(Stored items)
────────────────

Definition setV2Salt (salt : bytes) (t : tab) : tab :=
  let k := mem t in
  start_persist (set_mem t (mkKeyStore (k_token k) (localKeyV1 k) (sigKeyV1 k) (localKeyV2 k) (sigKeyV2 k)
    (Some salt) (wipeTicket k) (legacyKeyV1 k))).

Definition storeLocalKey (key : bytes) (version : Z) (t : tab) : tab :=
  let k := mem t in
  start_persist (set_mem t
    (if version =? 1
     then mkKeyStore (k_token k) (Some key) (sigKeyV1 k) (localKeyV2 k) (sigKeyV2 k) (v2Salt k) (wipeTicket k) (legacyKeyV1 k)
     else mkKeyStore (k_token k) (localKeyV1 k) (sigKeyV1 k) (Some key) (sigKeyV2 k) (v2Salt k) (wipeTicket k) (legacyKeyV1 k))).

Definition storeSigningKey (key : bytes) (version : Z) (t : tab) : tab :=
  let k := mem t in
  start_persist (set_mem t
    (if version =? 1
     then mkKeyStore (k_token k) (localKeyV1 k) (Some key) (localKeyV2 k) (sigKeyV2 k) (v2Salt k) (wipeTicket k) (legacyKeyV1 k)
     else mkKeyStore (k_token k) (localKeyV1 k) (sigKeyV1 k) (localKeyV2 k) (Some key) (v2Salt k) (wipeTicket k) (legacyKeyV1 k))).

Definition storeLegacyKey (key : option bytes) (t : tab) : tab :=
  let k := mem t in
  set_mem t (mkKeyStore (k_token k) (localKeyV1 k) (sigKeyV1 k) (localKeyV2 k) (sigKeyV2 k) (v2Salt k) (wipeTicket k) key).

Definition storeWipeTicket (ct nonce : bytes) (t : tab) : tab :=
  let k := mem t in
  start_persist (set_mem t (mkKeyStore (k_token k) (localKeyV1 k) (sigKeyV1 k) (localKeyV2 k) (sigKeyV2 k) (v2Salt k)
    (Some (ct, nonce)) (legacyKeyV1 k))).

(** The salt of the v2 keys stays. *)
Definition clear (t : tab) : tab :=
  mkTab (mkKeyStore None None None None None (v2Salt (mem t)) None None) None (wrap t) (jobs t).

(** [a ?? b], keeping what is there. *)
Definition keep (a b : option bytes) : option bytes := match a with Some x => Some x | None => b end.

(** The token and the salt are overwritten by the stored ones, the keys only
    filled in. *)
Definition restoreAsync (t : tab) : tab :=
  match session t with
  | Some d =>
      if wrap t then
        let k := mem t in
        set_mem t (mkKeyStore (keep (sn_token d) (k_token k))
          (keep (localKeyV1 k) (sn_localKeyV1 d)) (keep (sigKeyV1 k) (sn_sigKeyV1 d))
          (keep (localKeyV2 k) (sn_localKeyV2 d)) (keep (sigKeyV2 k) (sn_sigKeyV2 d))
          (keep (sn_v2Salt d) (v2Salt k)) (wipeTicket k) (legacyKeyV1 k))
      else t
  | None => t
  end.
Definition keeper_record (folders : list Folder) (c : Credential) : dyn json :=
  totp ← otp_uri c (JStr []);
  Ok (obj_ [("title", JStr (c_service c)); ("login", JStr (c_username c)); ("password", opt_text (c_password c));
            ("login_url", JStr (c_url c)); ("notes", opt_text (c_description c));
            ("folder", JStr (folder_label folders (c_folderId c))); ("totp", totp)]%string).

Definition exportToKeeperJSON (l : list Credential) (folders : list Folder) : dyn jsstr :=
  records ← result_map (keeper_record folders) l;
  Ok (stringify_2 (obj_ [("records", JArr records)]%string)).

Definition dashlane_item (c : Credential) : json :=
  obj_ [("title", JStr (c_service c)); ("url", JStr (c_url c)); ("login", JStr (c_username c)); ("email", JStr (c_username c));
        ("password", opt_text (c_password c)); ("note", opt_text (c_description c)); ("otpSecret", opt_text (c_otpSecret c))]%string.

Definition exportToDashlaneJSON (l : list Credential) : jsstr :=
  stringify_2 (obj_ [("credentials", JArr (map dashlane_item l))]%string).

Definition proton_item (c : Credential) : dyn json :=
  totp ← otp_uri c (JStr []);
  Ok (obj_ [("data", obj_ [("type", JStr (js "login"));
                           ("metadata", obj_ [("name", JStr (c_service c)); ("note", opt_text (c_description c))]);
                           ("content", obj_ [("username", JStr (c_username c)); ("password", opt_text (c_password c));
                                             ("urls", JArr (if str_empty (c_url c) then [] else [JStr (c_url c)])); ("totp_uri", totp)]);
                           ("extraFields", JArr [])]);
            ("pinned", JBool false); ("aliases", JArr [])]%string).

────────────────

GOAL OF THE EXERCISE - Copy each line of the records above that carries the word "totp".

SOLUTION FOR THIS EXERCISE -
  totp ← otp_uri c (JStr []);
            ("folder", JStr (folder_label folders (c_folderId c))); ("totp", totp)]%string).
  totp ← otp_uri c (JStr []);
                                             ("urls", JArr (if str_empty (c_url c) then [] else [JStr (c_url c)])); ("totp_uri", totp)]);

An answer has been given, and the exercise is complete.